I am going through Counter Examples of Analysis but I am having trouble understanding a claim it makes.
The book establishes that the set of rational functions defines an ordered field where the "positive" subset ($P$) is defined as all rational functions where the leading coefficients of the numerator and the denominator have the same sign.
The book further states that the ordered field not being dense means that "there are two distinct members of $\mathscr H$ having no rational number between them". It finally claims to show that the field mentioned above is not dense because "two distinct members of $\mathscr H$ having no rational number between them are any two distinct nonconstant polynomials with positive leading coefficients"

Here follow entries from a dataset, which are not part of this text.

(* ===== verification/Auth.v ===== *)
(** * Refresh and access tokens

    [backend/auth/service.py], [backend/auth/access.py] and
    [backend/auth/cleanup.py]: the ledger of refresh tokens with issue, rotation,
    replay detection, logout and retention cleanup, and the access tokens handed
    out with them. SHA-256 and the JWT codec are parameters; the random token
    [secrets.token_urlsafe] returns is an argument of the operation that draws it.
    The lock of the token's stripe and the row lock of the user make each
    operation one step. *)

From S2P Require Import Prelude PyBase Errors RunState Session Schema.

Open Scope Z_scope.

(** ** Tables *)

Record RefreshToken := mkRefreshToken {
  rt_id : pystr;
  rt_user_id : Z;
  rt_token_hash : pystr;
  rt_expires_at : datetime;
  rt_revoked_at : option datetime;
  rt_created_at : datetime
}.

Definition set_rt_revoked_at (o : option datetime) (t : RefreshToken) : RefreshToken :=
  mkRefreshToken (rt_id t) (rt_user_id t) (rt_token_hash t) (rt_expires_at t) o (rt_created_at t).

Record AuthDb := mkAuthDb {
  a_users : gmap Z User;
  a_tokens : gmap pystr RefreshToken
}.

Definition set_a_tokens (m : gmap pystr RefreshToken) (db : AuthDb) : AuthDb :=
  mkAuthDb (a_users db) m.
Definition put_token (t : RefreshToken) (db : AuthDb) : AuthDb :=
  set_a_tokens (<[rt_id t := t]> (a_tokens db)) db.

(** Unique columns: [users.username] and [refresh_tokens.token_hash]. *)
Definition idx_token_hash (t : RefreshToken) : option pystr := Some (rt_token_hash t).

#[export] Instance auth_store : Store AuthDb := fun db =>
  unique_index idx_username (a_users db) && unique_index idx_token_hash (a_tokens db).

Abbreviation AM := (Sess AuthDb).

(** ** Parameters *)

(** The claims [create_access_token] signs. *)
Record AccessPayload := mkAccessPayload {
  ap_sub : pystr;
  ap_role : pystr;
  ap_iat : datetime;
  ap_exp : datetime;
  ap_jti : pystr
}.

Record SecuritySettings := mkSecuritySettings {
  se_refresh_token_expire_days : Z;
  se_refresh_token_retention_days : Z;
  se_access_token_expire_minutes : Z;
  se_jwt_secret_key : pystr;
  se_jwt_algorithm : pystr
}.

(** [ae_sha256] is [hashlib.sha256(b).hexdigest()]. [ae_jwt_encode] is
    [jwt.encode(payload, key, algorithm)]; [ae_jwt_decode] is [jwt.decode] with the
    four required claims, at an instant: [None] stands for [InvalidTokenError]. *)
Record AuthEnv := mkAuthEnv {
  ae_settings : SecuritySettings;
  ae_sha256 : list N -> pystr;
  ae_jwt_encode : AccessPayload -> pystr -> pystr -> pystr;
  ae_jwt_decode : pystr -> pystr -> pystr -> datetime -> option (list (pystr * json))
}.

Inductive RefreshTokenRejection := MISSING | INVALID | EXPIRED | REPLAY.

Definition rejection_value (r : RefreshTokenRejection) : pystr :=
  match r with
  | MISSING => "missing" | INVALID => "invalid" | EXPIRED => "expired" | REPLAY => "replay"
  end%py.

(** [RefreshTokenRejected(reason)] *)
Definition RefreshTokenRejected (r : RefreshTokenRejection) : exn :=
  EClass "RefreshTokenRejected"%py ("refresh token rejected: "%py +++ rejection_value r)%py.

Record TokenGrant := mkTokenGrant {
  tg_access_token : pystr;
  tg_refresh_token : pystr;
  tg_username : pystr;
  tg_role : pystr
}.

Record AccessTokenClaims := mkAccessTokenClaims {
  ac_username : pystr;
  ac_role : pystr
}.

Definition days (n : Z) : Z := seconds (n * 86400).
Definition minutes (n : Z) : Z := seconds (n * 60).

(** [[A-Za-z0-9_-]{64,256}\Z] *)
Definition token_char (c : N) : bool := is_AZ c || is_az c || is_09 c || is_one_of "_-"%py c.
Definition _OPAQUE_REFRESH_TOKEN (s : pystr) : bool :=
  forallb token_char (cps_of s) && (64 <=? py_len s) && (py_len s <=? 256).

(** [access_[0-9a-f]{32}\Z] *)
Definition hex_char (c : N) : bool := is_09 c || in_range 97 102 c.
Definition _ACCESS_JTI (s : pystr) : bool :=
  bool_decide (py_take 7 s = "access_"%py) && forallb hex_char (drop 7 (cps_of s)) && (py_len s =? 39).

Section auth.
Context (env : AuthEnv).

Definition settings : SecuritySettings := ae_settings env.

(** ** Access tokens *)

Definition create_access_token (username role : pystr) (now : datetime) : AM pystr :=
  jti ← uuid4_hex;
  mret (ae_jwt_encode env
    (mkAccessPayload username role now (now + minutes (se_access_token_expire_minutes settings))
       ("access_"%py +++ jti)%py)
    (se_jwt_secret_key settings) (se_jwt_algorithm settings)).

(** [None] stands for [jwt.InvalidTokenError]. *)
Definition decode_access_token (token : pystr) (now : datetime) : option AccessTokenClaims :=
  payload ← ae_jwt_decode env token (se_jwt_secret_key settings) (se_jwt_algorithm settings) now;
  username ← match obj_get "sub"%py payload with
             | Some (JStr s) => if py_nonempty s then Some s else None
             | _ => None
             end;
  match obj_get "jti"%py payload with
  | Some (JStr j) =>
      if _ACCESS_JTI j
      then Some (mkAccessTokenClaims username
                   match obj_get "role"%py payload with Some (JStr r) => r | _ => ""%py end)
      else None
  | _ => None
  end.

Definition resolve_access_token_subject (token : pystr) (now : datetime) : option pystr :=
  ac_username <$> decode_access_token token now.

(** ** The token service *)

(** [raw_token.encode("utf-8")] raises on lone surrogates. *)
Definition hash_refresh_token (raw_token : pystr) : AM pystr :=
  bytes ← require (utf8_encode raw_token) (EValue "surrogates not allowed"%py);
  mret (ae_sha256 env bytes).

(** [value] is what the token factory returned. *)
Definition _new_refresh_token (value : pystr) : AM pystr :=
  raise_if (negb (_OPAQUE_REFRESH_TOKEN value))
    (ERuntime "refresh token factory returned an unsafe token"%py);;
  mret value.

Definition _validated_hash (raw_token : option pystr) : AM pystr :=
  match raw_token with
  | None => raise (RefreshTokenRejected MISSING)
  | Some raw =>
      raise_if (negb (_OPAQUE_REFRESH_TOKEN raw)) (RefreshTokenRejected INVALID);;
      hash_refresh_token raw
  end.

Definition _token_user_id (db : AuthDb) (token_hash : pystr) : option Z :=
  rt_user_id <$> first_where (fun t => bool_decide (rt_token_hash t = token_hash)) (a_tokens db).

Definition _lock_user (db : AuthDb) (user_id : Z) : option User := a_users db !! user_id.

Definition _lock_token (db : AuthDb) (token_hash : pystr) (user_id : Z) : option RefreshToken :=
  first_where (fun t => bool_decide (rt_token_hash t = token_hash)
                        && bool_decide (rt_user_id t = user_id)) (a_tokens db).

(** A row the user can still rotate at an instant. *)
Definition token_active (now : datetime) (t : RefreshToken) : bool :=
  bool_decide (rt_revoked_at t = None) && (now <? rt_expires_at t).

Definition revokes (user_id : Z) (now : datetime) (t : RefreshToken) : bool :=
  bool_decide (rt_user_id t = user_id) && token_active now t.

(** The bulk update and the number of rows it matched. *)
Definition _revoke_active_for_user (user_id : Z) (now : datetime) : AM Z :=
  db ← get_db;
  let matched := rows_where (revokes user_id now) (a_tokens db) in
  modify_db (set_a_tokens
    ((fun t => if revokes user_id now t then set_rt_revoked_at (Some now) t else t) <$> a_tokens db));;
  mret (Z.of_nat (length matched)).

(** [db.add(RefreshToken(...))]: the row of a new token; its id is fresh or the
    insert fails. *)
Definition add_token (user_id : Z) (raw_token : pystr) (now : datetime) : AM unit :=
  hex ← uuid4_hex;
  token_hash ← hash_refresh_token raw_token;
  let t := {| rt_id := ("refresh_"%py +++ hex)%py;
              rt_user_id := user_id;
              rt_token_hash := token_hash;
              rt_expires_at := now + days (se_refresh_token_expire_days settings);
              rt_revoked_at := None;
              rt_created_at := now |} in
  db ← get_db;
  raise_if (bool_decide (is_Some (a_tokens db !! rt_id t))) EIntegrity;;
  modify_db (put_token t).

(** [issue(db, user)]; [value] is the token the factory draws. *)
Definition issue (user_id : Z) (value : pystr) : AM TokenGrant :=
  now ← utcnow;
  raw_token ← _new_refresh_token value;
  transaction (
    flush;;
    db ← get_db;
    locked_user ← require (_lock_user db user_id)
      (ERuntime "cannot issue a refresh token for a missing user"%py);
    add_token (u_id locked_user) raw_token now;;
    access_token ← create_access_token (u_username locked_user) (u_role locked_user) now;
    mret (mkTokenGrant access_token raw_token (u_username locked_user) (u_role locked_user))).

(** What the transaction of a rotation commits: the revocations of a replay, or
    the new token. *)
Definition rotate_transaction (token_hash value : pystr) : AM (option TokenGrant) :=
  transaction (
    db ← get_db;
    user_id ← require (_token_user_id db token_hash) (RefreshTokenRejected INVALID);
    match _lock_user db user_id, _lock_token db token_hash user_id with
    | Some user, Some stored =>
        now ← utcnow;
        raise_if (rt_expires_at stored <=? now) (RefreshTokenRejected EXPIRED);;
        if bool_decide (is_Some (rt_revoked_at stored)) then
          _revoke_active_for_user (u_id user) now;;
          mret None
        else
          replacement ← _new_refresh_token value;
          modify_db (put_token (set_rt_revoked_at (Some now) stored));;
          add_token (u_id user) replacement now;;
          access_token ← create_access_token (u_username user) (u_role user) now;
          mret (Some (mkTokenGrant access_token replacement (u_username user) (u_role user)))
    | _, _ => raise (RefreshTokenRejected INVALID)
    end).

(** [rotate(db, raw_token)]; a replay is committed before it is rejected. *)
Definition rotate (raw_token : option pystr) (value : pystr) : AM TokenGrant :=
  token_hash ← _validated_hash raw_token;
  granted ← rotate_transaction token_hash value;
  require granted (RefreshTokenRejected REPLAY).

(** [logout(db, raw_token)] *)
Definition logout_stored (token_hash : pystr) : AM Z :=
  transaction (
    db ← get_db;
    match _token_user_id db token_hash with
    | None => mret 0
    | Some user_id =>
        match _lock_user db user_id, _lock_token db token_hash user_id with
        | Some _, Some stored =>
            if bool_decide (is_Some (rt_revoked_at stored)) then mret 0
            else
              now ← utcnow;
              if rt_expires_at stored <=? now then mret 0
              else modify_db (put_token (set_rt_revoked_at (Some now) stored));; mret 1
        | _, _ => mret 0
        end
    end).

Definition logout (raw_token : option pystr) : AM Z :=
  validated ← catch (h ← _validated_hash raw_token; mret (Some h))
    (fun e => match e with
              | EClass c _ => if bool_decide (c = "RefreshTokenRejected"%py) then mret None else raise e
              | _ => raise e
              end);
  match validated with
  | None => mret 0
  | Some token_hash => logout_stored token_hash
  end.

(** [logout_all(db, user_id)] *)
Definition logout_all (user_id : Z) : AM Z :=
  transaction (
    db ← get_db;
    match _lock_user db user_id with
    | None => mret 0
    | Some _ => now ← utcnow; _revoke_active_for_user user_id now
    end).

(** ** Retention *)

(** The rows of one batch: expired for the retention period, oldest first. *)
Definition purge_key (t : RefreshToken) : list Z := rt_expires_at t :: (Z.of_N <$> cps_of (rt_id t)).
Definition purge_candidates (db : AuthDb) (cutoff : datetime) (batch_size : Z) : list RefreshToken :=
  take (Z.to_nat batch_size)
    (order_by_keys purge_key (rows_where (fun t => rt_expires_at t <=? cutoff) (a_tokens db))).

Definition purge_refresh_token_batch (now : option datetime) (batch_size : Z) : AM Z :=
  raise_if (batch_size <=? 0) (EValue "batch_size must be positive"%py);;
  current ← match now with Some t => mret t | None => utcnow end;
  let cutoff := current - days (se_refresh_token_retention_days settings) in
  db ← get_db;
  let candidates := purge_candidates db cutoff batch_size in
  match candidates with
  | [] => mret 0
  | _ =>
      transaction (
        modify_db (fun db => set_a_tokens
          (foldr (fun t m => delete (rt_id t) m) (a_tokens db) candidates) db);;
        mret (Z.of_nat (length candidates)))
  end.

(** The loop of [main]: at most [max_batches] batches, until one is not full. *)
Fixpoint purge_batches (max_batches : nat) (batch_size total : Z) : AM Z :=
  match max_batches with
  | O => mret total
  | S n =>
      deleted ← purge_refresh_token_batch None batch_size;
      if deleted <? batch_size then mret (total + deleted)
      else purge_batches n batch_size (total + deleted)
  end.

Definition purge_main (batch_size max_batches : Z) : AM Z :=
  raise_if ((batch_size <=? 0) || (max_batches <=? 0))
    (EClass "SystemExit"%py "--batch-size and --max-batches must be positive"%py);;
  purge_batches (Z.to_nat max_batches) batch_size 0.
End auth.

I am having trouble seeing how that statement is true. Suppose we take two elements $f = x$ and $g=x^3$ then it is straight forward to show that $h = x^2$ is in between $f$ and $g$
I will run through it in case I misunderstood something: $$f < g \quad since \quad g - f = x^3 - x \in P $$ $$f < h \quad since \quad h - f = x^2 - x \in P $$ $$h < g \quad since \quad g - h = x^3 - x^2 \in P $$
which means $f < h < g$.
So the questions are:
- Is the book right about their example? If so, what did I misunderstand?
- If not, is there a better counterexample or another proof to show that this field is not dense?